Dataset entries
····················

Lemma MakeScriptNum_decode v m (l : Z) :
  is_bytes v -> zlen v <= l -> l <= 8 ->
  MakeScriptNum v m l =
    match (if m then checkMinimalDataEncoding v else None) with
    | Some e => Err e
    | None => Ok (scriptNumValue v)
    end.
Proof.
  intros Hb Hl Hl8. unfold MakeScriptNum, scriptNumValue. destruct (Z.ltb_spec l (zlen v)); [lia|].
  destruct (if m then _ else None); [done|].
  destruct v as [|hi p _] using rev_ind; [done|]. rewrite last_snoc.
  apply Forall_app in Hb as Hb2. destruct Hb2 as [Hp [Hhi _]%Forall_cons_1].
  rewrite byte_land_80 by done.
  change (decodeFrom 0 0 (p ++ [hi])) with (decodeFrom (zlen (@nil Z)) (i64 (le_val [])) (p ++ [hi])).
  rewrite zlen_app in *. change (zlen [hi]) with 1 in *.
  rewrite decodeFrom_spec by (try done; rewrite length_app; unfold zlen in *; cbn; lia).
  cbn [app]. rewrite le_val_app. cbn [le_val]. rewrite length_app; cbn [length].
  replace (length p + 1 - 1)%nat with (length p) by lia.
  replace (zlen p + 1 - 1) with (zlen p) by lia.
  pose proof (le_val_range _ Hp) as Hr. unfold is_u8 in Hhi.
  assert (Hp7 : pow256 (length p) <= 2^56).
  { change (2^56) with (pow256 7). unfold pow256, zlen in *. apply Z.pow_le_mono_r; lia. }
  destruct (Z.ltb_spec hi 128); cbn [negb].
  { f_equal. apply i64_id. unfold is_i64. nia. }
  f_equal. unfold shl64, u8. unfold zlen in *. rewrite Z.mod_small by lia.
  destruct (Z.leb_spec 64 (8 * Z.of_nat (length p))); [lia|].
  rewrite Z.shiftl_mul_pow2, <- pow256_pow2 by lia.
  set (P := pow256 (length p)) in *. set (x := le_val p) in *.
  assert (Hcore : Z.land (i64 (x + P * (hi + 256 * 0))) (Z.lnot (i64 (128 * P))) = x + (hi - 128) * P).
  { rewrite Z.mul_0_r, Z.add_0_r. apply land_sign_bit; unfold x, P; [lia|done|lia]. }
  rewrite Hcore. rewrite i64_id; [nia|]. unfold is_i64. nia.
Qed.

(** *** Bytes *)

Lemma littleEndian_digits fuel n :
  0 <= n < pow256 fuel ->
  le_val (littleEndian fuel n) = n /\ is_bytes (littleEndian fuel n) /\
  last (littleEndian fuel n) <> Some 0 /\ (length (littleEndian fuel n) <= fuel)%nat.
Proof.
  revert n; induction fuel as [|fuel IH]; intros n Hn; cbn [littleEndian].
  - change (pow256 0) with 1 in Hn. cbn. split_and!; [lia|constructor|done|lia].
  - destruct (Z.ltb_spec 0 n); [|cbn; split_and!; [lia|constructor|done|lia]].
    rewrite pow256_S in Hn. change 0xff with (Z.ones 8). rewrite Z.land_ones, Z.shiftr_div_pow2 by lia.
    change (2^8) with 256.
    destruct (IH (n / 256)) as (H1 & H2 & H3 & H4).
    { split; [apply Z.div_pos; lia|apply Z.div_lt_upper_bound; lia]. }
    cbn [le_val length]. rewrite H1. split_and!.
    + pose proof (Z.div_mod n 256). lia.
    + apply Forall_cons_2; [|done]. unfold is_u8. pose proof (Z.mod_pos_bound n 256). lia.
    + destruct (littleEndian fuel (n / 256)) as [|d ds]; [|by rewrite last_cons_cons].
      cbn in *. intros [= E]. pose proof (Z.div_mod n 256). lia.
    + lia.
Qed.

Lemma le_val_pos d hi : is_bytes d -> last d = Some hi -> hi <> 0 -> 0 < le_val d.
Proof.
  destruct d as [|x p _] using rev_ind; [done|]. rewrite last_snoc. intros Hb [= ->] Hx.
  apply Forall_app in Hb as [Hp [Hh _]%Forall_cons_1]. rewrite le_val_app. cbn [le_val].
  pose proof (le_val_range _ Hp). pose proof (pow256_pos (length p)). unfold is_u8 in Hh. nia.
Qed.

Lemma littleEndian_unique fuel d :
  is_bytes d -> last d <> Some 0 -> (length d <= fuel)%nat -> littleEndian fuel (le_val d) = d.
Proof.
  revert fuel; induction d as [|b d IH]; intros fuel Hb Hl Hf.
  - by destruct fuel.
  - destruct fuel as [|fuel]; cbn [length] in Hf; [lia|]. cbn [littleEndian].
    assert (0 < le_val (b :: d)) as Hpos.
    { destruct (last (b :: d)) as [hi|] eqn:E; [|by apply last_None in E].
      apply (le_val_pos _ hi); [done|done|congruence]. }
    destruct (Z.ltb_spec 0 (le_val (b :: d))); [|lia].
    apply Forall_cons_1 in Hb as [Hbb Hb]. unfold is_u8 in Hbb. cbn [le_val].
    change 0xff with (Z.ones 8). rewrite Z.land_ones, Z.shiftr_div_pow2 by lia. change (2^8) with 256.
    rewrite (Z.mul_comm 256), Z.mod_add, Z.mod_small, Z.div_add, (Z.div_small b), Z.add_0_l by lia.
    f_equal. apply IH; [done| |lia]. destruct d; [done|]. by rewrite last_cons_cons in Hl.
Qed.

(** The encoding of a magnitude [p ++ [hi]] with a sign. *)
Definition signEncode (neg : bool) (p : list Z) (hi : Z) : list Z :=
  if hi <? 128 then p ++ [if neg then hi + 128 else hi] else p ++ [hi] ++ [if neg then 0x80 else 0x00].

Lemma scriptNumBytes_encode (neg : bool) p hi :
  is_bytes (p ++ [hi]) -> hi <> 0 -> le_val (p ++ [hi]) < 2^63 -> (length p < 8)%nat ->
  scriptNumBytes (if neg then - le_val (p ++ [hi]) else le_val (p ++ [hi])) = Some (signEncode neg p hi).
Proof.
  intros Hb Hhi Hlt Hlen. pose proof (last_snoc hi p) as Hlast.
  pose proof (le_val_pos _ hi Hb Hlast Hhi) as Hpos.
  apply Forall_app in Hb as Hb2. destruct Hb2 as [_ [Hu _]%Forall_cons_1].
  unfold scriptNumBytes, signEncode. destruct (Z.eqb_spec (if neg then - le_val (p ++ [hi]) else le_val (p ++ [hi])) 0); [destruct neg; lia|].
  assert (((if neg then - le_val (p ++ [hi]) else le_val (p ++ [hi])) <? 0) = neg) as ->.
  { destruct neg; [apply Z.ltb_lt|apply Z.ltb_ge]; lia. }
  assert (littleEndian 9 (if neg then i64 (- (if neg then - le_val (p ++ [hi]) else le_val (p ++ [hi])))
            else if neg then - le_val (p ++ [hi]) else le_val (p ++ [hi])) = p ++ [hi]) as ->.
  { transitivity (littleEndian 9 (le_val (p ++ [hi]))).
    - destruct neg; [|done]. rewrite Z.opp_involutive, i64_id; [done|]. unfold is_i64. lia.
    - apply littleEndian_unique; [done|rewrite Hlast; congruence|rewrite length_app; cbn; lia]. }
  rewrite Hlast, byte_land_80 by done. unfold is_u8 in Hu.
  destruct (Z.ltb_spec hi 128); cbn [negb].
  - destruct neg; [|done]. rewrite byte_lor_80, length_app by lia. cbn [length].
    replace (length p + 1 - 1)%nat with (length p) by lia. by rewrite take_app_length.
  - by rewrite <- app_assoc.
Qed.

Lemma scriptNumValue_encode (neg : bool) p hi :
  is_bytes (p ++ [hi]) ->
  scriptNumValue (signEncode neg p hi) = if neg then - le_val (p ++ [hi]) else le_val (p ++ [hi]).
Proof.
  intros Hb. apply Forall_app in Hb as [Hp [Hu _]%Forall_cons_1]. unfold is_u8 in Hu.
  unfold scriptNumValue, signEncode. destruct (Z.ltb_spec hi 128).
  - rewrite last_snoc, !le_val_app, length_app. cbn [le_val length].
    replace (length p + 1 - 1)%nat with (length p) by lia.
    destruct neg; [destruct (Z.ltb_spec (hi + 128) 128); lia|destruct (Z.ltb_spec hi 128); lia].
  - rewrite app_assoc, last_snoc, !le_val_app, !length_app. cbn [le_val length].
    replace (length p + 1 + 1 - 1)%nat with (length p + 1)%nat by lia.
    rewrite Nat.add_1_r, pow256_S. destruct neg; cbn; lia.
Qed.

Lemma checkMinimal_snoc p hi :
  is_bytes (p ++ [hi]) ->
  checkMinimalDataEncoding (p ++ [hi]) = None <->
  hi mod 128 <> 0 \/ exists p' h2, p = p' ++ [h2] /\ 128 <= h2.
Proof.
  intros Hb. apply Forall_app in Hb as [Hp [Hu _]%Forall_cons_1].
  unfold checkMinimalDataEncoding. rewrite last_snoc, byte_land_7f by done.
  destruct (Z.eqb_spec (hi mod 128) 0) as [E|E]; [|tauto].
  destruct p as [|h2 p' _] using rev_ind.
  - cbn [zlen length app Z.of_nat]. split; [done|]. intros [?|(p' & h2 & H & _)]; [done|].
    by destruct p'.
  - apply Forall_app in Hp as [_ [Hu2 _]%Forall_cons_1].
    rewrite !zlen_app. change (zlen [h2]) with 1. change (zlen [hi]) with 1.
    destruct (Z.eqb_spec (zlen p' + 1 + 1) 1) as [Hz|_]; [pose proof (zlen_nonneg p'); lia|].
    cbn [orb]. rewrite !length_app; cbn [length].
    replace (length p' + 1 + 1 - 2)%nat with (length p') by lia.
    rewrite <- app_assoc. cbn [app]. rewrite nth_middle. rewrite byte_land_80 by done.
    destruct (Z.ltb_spec h2 128).
    + split; [done|]. intros [?|(q & h & [_ ->]%app_inj_tail & ?)]; [done|lia].
    + split; [|done]. intros _. right. by exists p', h2.
Qed.

Lemma signEncode_minimal (neg : bool) p hi :
  is_bytes (p ++ [hi]) -> hi <> 0 ->
  checkMinimalDataEncoding (signEncode neg p hi) = None /\ is_bytes (signEncode neg p hi).
Proof.
  intros Hb Hhi. apply Forall_app in Hb as Hb2. destruct Hb2 as [Hp [Hu _]%Forall_cons_1].
  assert (is_bytes (signEncode neg p hi)) as Hb'.
  { unfold signEncode, is_u8 in *. destruct (Z.ltb_spec hi 128).
    - apply Forall_app_2; [done|]. apply Forall_cons_2; [|constructor]. unfold is_u8. destruct neg; lia.
    - rewrite app_assoc. apply Forall_app_2; [done|]. apply Forall_cons_2; [|constructor]. by destruct neg. }
  split; [|done]. revert Hb'. unfold signEncode. unfold is_u8 in Hu. destruct (Z.ltb_spec hi 128).
  - intros Hb'. apply checkMinimal_snoc; [done|]. left.
    destruct neg; [replace (hi + 128) with (hi + 1 * 128) by lia; rewrite Z.mod_add by lia|];
      rewrite Z.mod_small; lia.
  - rewrite app_assoc. intros Hb'. apply checkMinimal_snoc; [done|]. right. by exists p, hi.
Qed.

(** Every minimal encoding is the encoding of a magnitude with a sign. *)
Lemma minimal_signEncode v :
  is_bytes v -> v <> [] -> checkMinimalDataEncoding v = None ->
  exists neg p hi, v = signEncode neg p hi /\ is_bytes (p ++ [hi]) /\ hi <> 0 /\
    (length p < length v)%nat /\ (length v = (length p + 1)%nat -> hi < 128).
Proof.
  intros Hb Hne Hmin. destruct v as [|hi p _] using rev_ind; [done|].
  apply checkMinimal_snoc in Hmin; [|done].
  apply Forall_app in Hb as [Hp [Hu _]%Forall_cons_1]. unfold is_u8 in Hu.
  assert (hi = hi mod 128 \/ hi = hi mod 128 + 128) as Hcase.
  { pose proof (Z.div_mod hi 128). assert (hi / 128 = 0 \/ hi / 128 = 1); [|lia].
    assert (0 <= hi / 128 < 2); [|lia]. split; [apply Z.div_pos; lia|apply Z.div_lt_upper_bound; lia]. }
  pose proof (Z.mod_pos_bound hi 128 ltac:(lia)) as Hm.
  destruct (decide (hi mod 128 = 0)) as [E|E].
  - destruct Hmin as [?|(p' & h2 & -> & Hh2)]; [done|].
    exists (hi =? 128), p', h2. rewrite !length_app; cbn [length].
    unfold signEncode. destruct (Z.ltb_spec h2 128); [lia|]. split_and!; [|done|lia|lia|lia].
    rewrite <- app_assoc. cbn [app]. do 3 f_equal. destruct (Z.eqb_spec hi 128); lia.
  - exists (128 <=? hi), p, (hi mod 128). rewrite length_app; cbn [length].
    unfold signEncode. destruct (Z.ltb_spec (hi mod 128) 128); [|lia]. split_and!; [|..|done|lia|lia].
    + do 2 f_equal. destruct (Z.leb_spec 128 hi); lia.
    + apply Forall_app_2; [done|]. apply Forall_cons_2; [|constructor]. unfold is_u8. lia.
Qed.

····················

#### YOUR INSTRUCTIONS
Print exactly the lines above, between the one holding "- destruct neg; [|done]. rewrite Z.opp_involutive, i64_id;" and the one holding "- cbn [zlen", inclusive, and nothing besides.

#### YOUR RESPONSE
    - destruct neg; [|done]. rewrite Z.opp_involutive, i64_id; [done|]. unfold is_i64. lia.
    - apply littleEndian_unique; [done|rewrite Hlast; congruence|rewrite length_app; cbn; lia]. }
  rewrite Hlast, byte_land_80 by done. unfold is_u8 in Hu.
  destruct (Z.ltb_spec hi 128); cbn [negb].
  - destruct neg; [|done]. rewrite byte_lor_80, length_app by lia. cbn [length].
    replace (length p + 1 - 1)%nat with (length p) by lia. by rewrite take_app_length.
  - by rewrite <- app_assoc.
Qed.

Lemma scriptNumValue_encode (neg : bool) p hi :
  is_bytes (p ++ [hi]) ->
  scriptNumValue (signEncode neg p hi) = if neg then - le_val (p ++ [hi]) else le_val (p ++ [hi]).
Proof.
  intros Hb. apply Forall_app in Hb as [Hp [Hu _]%Forall_cons_1]. unfold is_u8 in Hu.
  unfold scriptNumValue, signEncode. destruct (Z.ltb_spec hi 128).
  - rewrite last_snoc, !le_val_app, length_app. cbn [le_val length].
    replace (length p + 1 - 1)%nat with (length p) by lia.
    destruct neg; [destruct (Z.ltb_spec (hi + 128) 128); lia|destruct (Z.ltb_spec hi 128); lia].
  - rewrite app_assoc, last_snoc, !le_val_app, !length_app. cbn [le_val length].
    replace (length p + 1 + 1 - 1)%nat with (length p + 1)%nat by lia.
    rewrite Nat.add_1_r, pow256_S. destruct neg; cbn; lia.
Qed.

Lemma checkMinimal_snoc p hi :
  is_bytes (p ++ [hi]) ->
  checkMinimalDataEncoding (p ++ [hi]) = None <->
  hi mod 128 <> 0 \/ exists p' h2, p = p' ++ [h2] /\ 128 <= h2.
Proof.
  intros Hb. apply Forall_app in Hb as [Hp [Hu _]%Forall_cons_1].
  unfold checkMinimalDataEncoding. rewrite last_snoc, byte_land_7f by done.
  destruct (Z.eqb_spec (hi mod 128) 0) as [E|E]; [|tauto].
  destruct p as [|h2 p' _] using rev_ind.
  - cbn [zlen length app Z.of_nat]. split; [done|]. intros [?|(p' & h2 & H & _)]; [done|].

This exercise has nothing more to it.